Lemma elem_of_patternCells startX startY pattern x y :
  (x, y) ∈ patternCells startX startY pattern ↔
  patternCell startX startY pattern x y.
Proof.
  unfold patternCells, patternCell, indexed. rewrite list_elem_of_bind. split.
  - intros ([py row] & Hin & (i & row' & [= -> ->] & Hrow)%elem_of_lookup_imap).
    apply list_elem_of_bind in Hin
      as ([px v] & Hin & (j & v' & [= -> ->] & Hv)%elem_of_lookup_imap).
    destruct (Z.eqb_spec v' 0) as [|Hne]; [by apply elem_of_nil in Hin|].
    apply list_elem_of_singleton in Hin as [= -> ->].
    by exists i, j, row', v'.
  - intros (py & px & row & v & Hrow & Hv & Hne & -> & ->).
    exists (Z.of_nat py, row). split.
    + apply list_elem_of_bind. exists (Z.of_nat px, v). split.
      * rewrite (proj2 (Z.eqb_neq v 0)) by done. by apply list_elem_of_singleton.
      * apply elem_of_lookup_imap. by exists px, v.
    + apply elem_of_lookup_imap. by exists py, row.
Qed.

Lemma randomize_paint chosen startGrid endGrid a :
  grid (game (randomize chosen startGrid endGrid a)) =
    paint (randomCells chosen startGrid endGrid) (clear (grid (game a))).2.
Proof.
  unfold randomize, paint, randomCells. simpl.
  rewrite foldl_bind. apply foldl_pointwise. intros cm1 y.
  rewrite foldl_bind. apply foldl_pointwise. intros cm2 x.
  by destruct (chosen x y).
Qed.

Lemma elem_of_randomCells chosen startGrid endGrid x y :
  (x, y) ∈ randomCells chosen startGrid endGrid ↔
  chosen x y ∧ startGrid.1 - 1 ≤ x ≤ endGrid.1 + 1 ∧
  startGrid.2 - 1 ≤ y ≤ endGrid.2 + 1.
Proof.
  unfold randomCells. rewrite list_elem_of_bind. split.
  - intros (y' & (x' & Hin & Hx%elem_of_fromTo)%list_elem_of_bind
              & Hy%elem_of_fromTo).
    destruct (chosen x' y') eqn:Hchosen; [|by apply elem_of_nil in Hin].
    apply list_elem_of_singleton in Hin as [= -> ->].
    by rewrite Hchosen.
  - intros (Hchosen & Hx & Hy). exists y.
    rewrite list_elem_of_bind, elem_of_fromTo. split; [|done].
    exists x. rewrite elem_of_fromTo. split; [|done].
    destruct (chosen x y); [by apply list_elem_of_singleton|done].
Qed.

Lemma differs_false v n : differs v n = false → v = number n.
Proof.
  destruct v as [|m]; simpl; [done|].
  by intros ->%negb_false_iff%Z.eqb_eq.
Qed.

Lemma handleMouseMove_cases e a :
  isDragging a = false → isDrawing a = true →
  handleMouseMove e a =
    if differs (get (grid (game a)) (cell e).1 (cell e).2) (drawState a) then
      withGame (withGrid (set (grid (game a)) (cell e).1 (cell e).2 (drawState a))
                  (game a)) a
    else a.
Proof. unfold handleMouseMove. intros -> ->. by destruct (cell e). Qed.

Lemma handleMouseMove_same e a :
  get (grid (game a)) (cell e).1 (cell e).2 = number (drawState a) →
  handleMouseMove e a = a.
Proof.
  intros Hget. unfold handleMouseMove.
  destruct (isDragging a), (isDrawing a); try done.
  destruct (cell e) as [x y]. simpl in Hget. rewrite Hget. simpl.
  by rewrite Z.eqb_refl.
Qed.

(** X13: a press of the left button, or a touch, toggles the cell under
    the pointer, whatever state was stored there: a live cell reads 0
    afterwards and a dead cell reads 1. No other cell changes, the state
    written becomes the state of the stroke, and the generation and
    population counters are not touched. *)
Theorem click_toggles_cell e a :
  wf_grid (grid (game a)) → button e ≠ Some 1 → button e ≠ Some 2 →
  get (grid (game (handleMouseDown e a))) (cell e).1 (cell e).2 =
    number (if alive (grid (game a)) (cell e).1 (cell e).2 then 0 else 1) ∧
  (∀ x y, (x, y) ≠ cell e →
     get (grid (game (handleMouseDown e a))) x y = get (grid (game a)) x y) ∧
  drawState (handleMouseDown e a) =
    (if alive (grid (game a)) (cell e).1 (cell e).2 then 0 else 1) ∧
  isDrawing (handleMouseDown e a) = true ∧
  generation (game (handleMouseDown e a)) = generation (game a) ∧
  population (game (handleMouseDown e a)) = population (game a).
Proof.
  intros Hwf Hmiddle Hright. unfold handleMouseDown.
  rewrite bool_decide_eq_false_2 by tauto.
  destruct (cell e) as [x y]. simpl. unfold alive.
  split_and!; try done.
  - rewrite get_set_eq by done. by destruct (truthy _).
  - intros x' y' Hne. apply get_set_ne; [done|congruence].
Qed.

• • • • • • •

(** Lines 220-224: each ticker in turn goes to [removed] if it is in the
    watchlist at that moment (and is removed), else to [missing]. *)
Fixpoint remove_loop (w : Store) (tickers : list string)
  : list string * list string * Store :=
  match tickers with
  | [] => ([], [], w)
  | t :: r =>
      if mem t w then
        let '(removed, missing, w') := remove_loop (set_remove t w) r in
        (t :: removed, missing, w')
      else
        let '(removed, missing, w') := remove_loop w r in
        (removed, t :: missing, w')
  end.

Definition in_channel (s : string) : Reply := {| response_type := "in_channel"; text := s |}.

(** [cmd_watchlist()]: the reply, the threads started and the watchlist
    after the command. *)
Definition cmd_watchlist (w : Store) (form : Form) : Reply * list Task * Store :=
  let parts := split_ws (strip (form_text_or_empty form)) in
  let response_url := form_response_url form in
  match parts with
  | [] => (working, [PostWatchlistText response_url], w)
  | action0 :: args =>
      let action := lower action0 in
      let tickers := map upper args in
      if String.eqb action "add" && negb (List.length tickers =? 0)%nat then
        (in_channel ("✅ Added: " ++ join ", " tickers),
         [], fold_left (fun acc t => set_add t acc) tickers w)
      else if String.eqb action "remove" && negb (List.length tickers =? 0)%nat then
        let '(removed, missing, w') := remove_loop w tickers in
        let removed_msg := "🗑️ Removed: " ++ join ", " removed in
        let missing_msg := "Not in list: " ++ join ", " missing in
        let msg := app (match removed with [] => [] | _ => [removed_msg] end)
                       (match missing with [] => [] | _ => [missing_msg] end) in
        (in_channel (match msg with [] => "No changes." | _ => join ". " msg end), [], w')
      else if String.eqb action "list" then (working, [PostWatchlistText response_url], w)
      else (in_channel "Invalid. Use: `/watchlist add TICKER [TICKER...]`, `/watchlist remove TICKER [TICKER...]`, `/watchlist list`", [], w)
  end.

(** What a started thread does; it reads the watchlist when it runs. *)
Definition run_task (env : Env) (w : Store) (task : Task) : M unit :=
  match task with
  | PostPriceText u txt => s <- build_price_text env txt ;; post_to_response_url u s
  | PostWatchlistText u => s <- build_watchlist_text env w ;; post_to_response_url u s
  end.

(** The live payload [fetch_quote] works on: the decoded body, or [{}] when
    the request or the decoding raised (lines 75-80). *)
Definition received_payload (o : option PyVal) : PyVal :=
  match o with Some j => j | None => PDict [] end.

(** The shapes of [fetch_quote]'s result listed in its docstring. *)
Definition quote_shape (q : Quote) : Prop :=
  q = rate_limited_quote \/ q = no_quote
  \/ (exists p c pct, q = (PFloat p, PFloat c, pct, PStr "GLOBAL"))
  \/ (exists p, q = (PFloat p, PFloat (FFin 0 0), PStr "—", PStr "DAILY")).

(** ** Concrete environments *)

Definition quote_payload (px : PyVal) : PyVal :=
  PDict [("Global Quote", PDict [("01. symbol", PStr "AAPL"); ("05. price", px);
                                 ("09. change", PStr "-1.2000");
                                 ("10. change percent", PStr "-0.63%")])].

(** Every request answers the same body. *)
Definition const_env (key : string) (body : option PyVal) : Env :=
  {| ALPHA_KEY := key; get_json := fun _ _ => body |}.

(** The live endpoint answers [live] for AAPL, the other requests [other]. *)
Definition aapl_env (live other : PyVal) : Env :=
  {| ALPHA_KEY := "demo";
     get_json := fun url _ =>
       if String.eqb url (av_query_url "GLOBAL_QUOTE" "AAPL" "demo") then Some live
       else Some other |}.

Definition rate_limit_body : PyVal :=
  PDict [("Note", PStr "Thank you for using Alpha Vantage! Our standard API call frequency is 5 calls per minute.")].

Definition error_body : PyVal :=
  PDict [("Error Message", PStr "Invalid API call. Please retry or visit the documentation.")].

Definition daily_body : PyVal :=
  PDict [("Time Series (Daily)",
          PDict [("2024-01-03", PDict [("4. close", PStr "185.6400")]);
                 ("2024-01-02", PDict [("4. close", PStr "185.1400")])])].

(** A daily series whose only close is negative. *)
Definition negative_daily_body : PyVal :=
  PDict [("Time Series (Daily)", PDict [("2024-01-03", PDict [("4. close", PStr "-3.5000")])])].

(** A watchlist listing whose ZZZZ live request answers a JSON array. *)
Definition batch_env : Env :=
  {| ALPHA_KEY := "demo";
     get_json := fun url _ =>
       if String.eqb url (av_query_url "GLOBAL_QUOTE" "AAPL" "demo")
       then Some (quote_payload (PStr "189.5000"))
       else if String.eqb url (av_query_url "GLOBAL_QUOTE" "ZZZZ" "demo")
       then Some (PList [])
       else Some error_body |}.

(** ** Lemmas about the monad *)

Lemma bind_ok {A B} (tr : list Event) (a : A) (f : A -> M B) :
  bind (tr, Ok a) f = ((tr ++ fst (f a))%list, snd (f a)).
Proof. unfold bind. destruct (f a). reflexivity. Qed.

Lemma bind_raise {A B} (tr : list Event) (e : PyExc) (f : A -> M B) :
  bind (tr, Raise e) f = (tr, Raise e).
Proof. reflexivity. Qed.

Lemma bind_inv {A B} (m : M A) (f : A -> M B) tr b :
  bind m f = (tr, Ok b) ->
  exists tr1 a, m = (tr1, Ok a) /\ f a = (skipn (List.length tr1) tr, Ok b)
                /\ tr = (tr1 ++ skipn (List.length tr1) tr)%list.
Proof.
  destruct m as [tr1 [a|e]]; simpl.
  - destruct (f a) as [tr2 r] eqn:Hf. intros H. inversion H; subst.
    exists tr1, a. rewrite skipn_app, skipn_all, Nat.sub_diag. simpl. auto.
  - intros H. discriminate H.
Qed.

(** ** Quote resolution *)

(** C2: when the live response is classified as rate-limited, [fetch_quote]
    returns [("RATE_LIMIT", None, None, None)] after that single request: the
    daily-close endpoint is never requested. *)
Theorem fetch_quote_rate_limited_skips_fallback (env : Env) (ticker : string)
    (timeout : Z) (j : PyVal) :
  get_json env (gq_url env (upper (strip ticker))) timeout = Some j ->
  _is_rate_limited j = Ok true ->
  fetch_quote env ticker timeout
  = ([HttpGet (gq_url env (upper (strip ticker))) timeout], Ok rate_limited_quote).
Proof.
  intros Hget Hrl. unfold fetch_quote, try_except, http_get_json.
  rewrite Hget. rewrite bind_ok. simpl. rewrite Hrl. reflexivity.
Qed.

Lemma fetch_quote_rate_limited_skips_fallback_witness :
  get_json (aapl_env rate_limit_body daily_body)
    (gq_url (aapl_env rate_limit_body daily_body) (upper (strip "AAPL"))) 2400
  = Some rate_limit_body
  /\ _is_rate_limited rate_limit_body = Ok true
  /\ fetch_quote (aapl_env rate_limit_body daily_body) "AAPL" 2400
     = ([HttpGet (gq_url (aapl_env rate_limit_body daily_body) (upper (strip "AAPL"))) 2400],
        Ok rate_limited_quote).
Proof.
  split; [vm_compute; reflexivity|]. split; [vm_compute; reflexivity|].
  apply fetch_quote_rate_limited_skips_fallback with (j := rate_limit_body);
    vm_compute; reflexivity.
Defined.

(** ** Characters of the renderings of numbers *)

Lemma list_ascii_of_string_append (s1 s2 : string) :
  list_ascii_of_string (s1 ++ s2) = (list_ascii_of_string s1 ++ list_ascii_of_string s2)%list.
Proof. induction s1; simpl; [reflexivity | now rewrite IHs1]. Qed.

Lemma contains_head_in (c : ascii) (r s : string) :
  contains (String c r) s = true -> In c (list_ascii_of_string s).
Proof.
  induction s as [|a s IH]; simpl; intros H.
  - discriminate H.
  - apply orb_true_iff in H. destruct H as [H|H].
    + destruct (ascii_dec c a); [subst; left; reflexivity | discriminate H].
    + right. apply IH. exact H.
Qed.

• • • • • • •

» Your objective
Give back exactly the lines above starting at the line where "Lemma elem_of_patternCells startX" appears and ending at the line where "by exists i, j, row', v'." appears, both included, with no other lines.

» Result
Lemma elem_of_patternCells startX startY pattern x y :
  (x, y) ∈ patternCells startX startY pattern ↔
  patternCell startX startY pattern x y.
Proof.
  unfold patternCells, patternCell, indexed. rewrite list_elem_of_bind. split.
  - intros ([py row] & Hin & (i & row' & [= -> ->] & Hrow)%elem_of_lookup_imap).
    apply list_elem_of_bind in Hin
      as ([px v] & Hin & (j & v' & [= -> ->] & Hv)%elem_of_lookup_imap).
    destruct (Z.eqb_spec v' 0) as [|Hne]; [by apply elem_of_nil in Hin|].
    apply list_elem_of_singleton in Hin as [= -> ->].
    by exists i, j, row', v'.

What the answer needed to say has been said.